**Available data:**
··········

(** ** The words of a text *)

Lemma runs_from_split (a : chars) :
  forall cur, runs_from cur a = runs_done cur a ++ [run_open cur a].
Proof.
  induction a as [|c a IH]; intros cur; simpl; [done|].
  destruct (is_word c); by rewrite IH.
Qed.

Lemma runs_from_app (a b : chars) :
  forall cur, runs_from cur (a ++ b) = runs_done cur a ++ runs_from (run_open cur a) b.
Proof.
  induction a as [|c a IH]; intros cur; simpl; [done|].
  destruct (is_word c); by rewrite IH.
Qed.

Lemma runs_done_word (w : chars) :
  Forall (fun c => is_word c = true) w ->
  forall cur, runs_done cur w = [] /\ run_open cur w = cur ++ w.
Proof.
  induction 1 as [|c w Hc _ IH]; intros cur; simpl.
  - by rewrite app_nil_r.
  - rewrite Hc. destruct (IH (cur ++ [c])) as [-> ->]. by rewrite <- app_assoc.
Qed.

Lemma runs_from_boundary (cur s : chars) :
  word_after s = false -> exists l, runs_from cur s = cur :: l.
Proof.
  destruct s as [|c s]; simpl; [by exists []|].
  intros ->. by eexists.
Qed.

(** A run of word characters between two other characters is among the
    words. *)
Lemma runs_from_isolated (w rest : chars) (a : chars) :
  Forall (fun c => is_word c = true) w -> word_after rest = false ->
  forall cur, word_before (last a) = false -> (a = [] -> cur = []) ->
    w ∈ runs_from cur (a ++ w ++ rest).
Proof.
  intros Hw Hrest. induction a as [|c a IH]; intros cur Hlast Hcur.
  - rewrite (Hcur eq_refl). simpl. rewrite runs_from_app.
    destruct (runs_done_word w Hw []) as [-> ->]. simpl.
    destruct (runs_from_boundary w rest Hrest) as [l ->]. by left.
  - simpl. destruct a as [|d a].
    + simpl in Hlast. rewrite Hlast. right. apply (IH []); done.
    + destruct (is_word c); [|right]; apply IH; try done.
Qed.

··········

**Goal of the exercise:** Every record above needs to be copied exactly.

**Problem solution:**
(** ** The words of a text *)

Lemma runs_from_split (a : chars) :
  forall cur, runs_from cur a = runs_done cur a ++ [run_open cur a].
Proof.
  induction a as [|c a IH]; intros cur; simpl; [done|].
  destruct (is_word c); by rewrite IH.
Qed.

Lemma runs_from_app (a b : chars) :
  forall cur, runs_from cur (a ++ b) = runs_done cur a ++ runs_from (run_open cur a) b.
Proof.
  induction a as [|c a IH]; intros cur; simpl; [done|].
  destruct (is_word c); by rewrite IH.
Qed.

Lemma runs_done_word (w : chars) :
  Forall (fun c => is_word c = true) w ->
  forall cur, runs_done cur w = [] /\ run_open cur w = cur ++ w.
Proof.
  induction 1 as [|c w Hc _ IH]; intros cur; simpl.
  - by rewrite app_nil_r.
  - rewrite Hc. destruct (IH (cur ++ [c])) as [-> ->]. by rewrite <- app_assoc.
Qed.

Lemma runs_from_boundary (cur s : chars) :
  word_after s = false -> exists l, runs_from cur s = cur :: l.
Proof.
  destruct s as [|c s]; simpl; [by exists []|].
  intros ->. by eexists.
Qed.

(** A run of word characters between two other characters is among the
    words. *)
Lemma runs_from_isolated (w rest : chars) (a : chars) :
  Forall (fun c => is_word c = true) w -> word_after rest = false ->
  forall cur, word_before (last a) = false -> (a = [] -> cur = []) ->
    w ∈ runs_from cur (a ++ w ++ rest).
Proof.
  intros Hw Hrest. induction a as [|c a IH]; intros cur Hlast Hcur.
  - rewrite (Hcur eq_refl). simpl. rewrite runs_from_app.
    destruct (runs_done_word w Hw []) as [-> ->]. simpl.
    destruct (runs_from_boundary w rest Hrest) as [l ->]. by left.
  - simpl. destruct a as [|d a].
    + simpl in Hlast. rewrite Hlast. right. apply (IH []); done.
    + destruct (is_word c); [|right]; apply IH; try done.
Qed.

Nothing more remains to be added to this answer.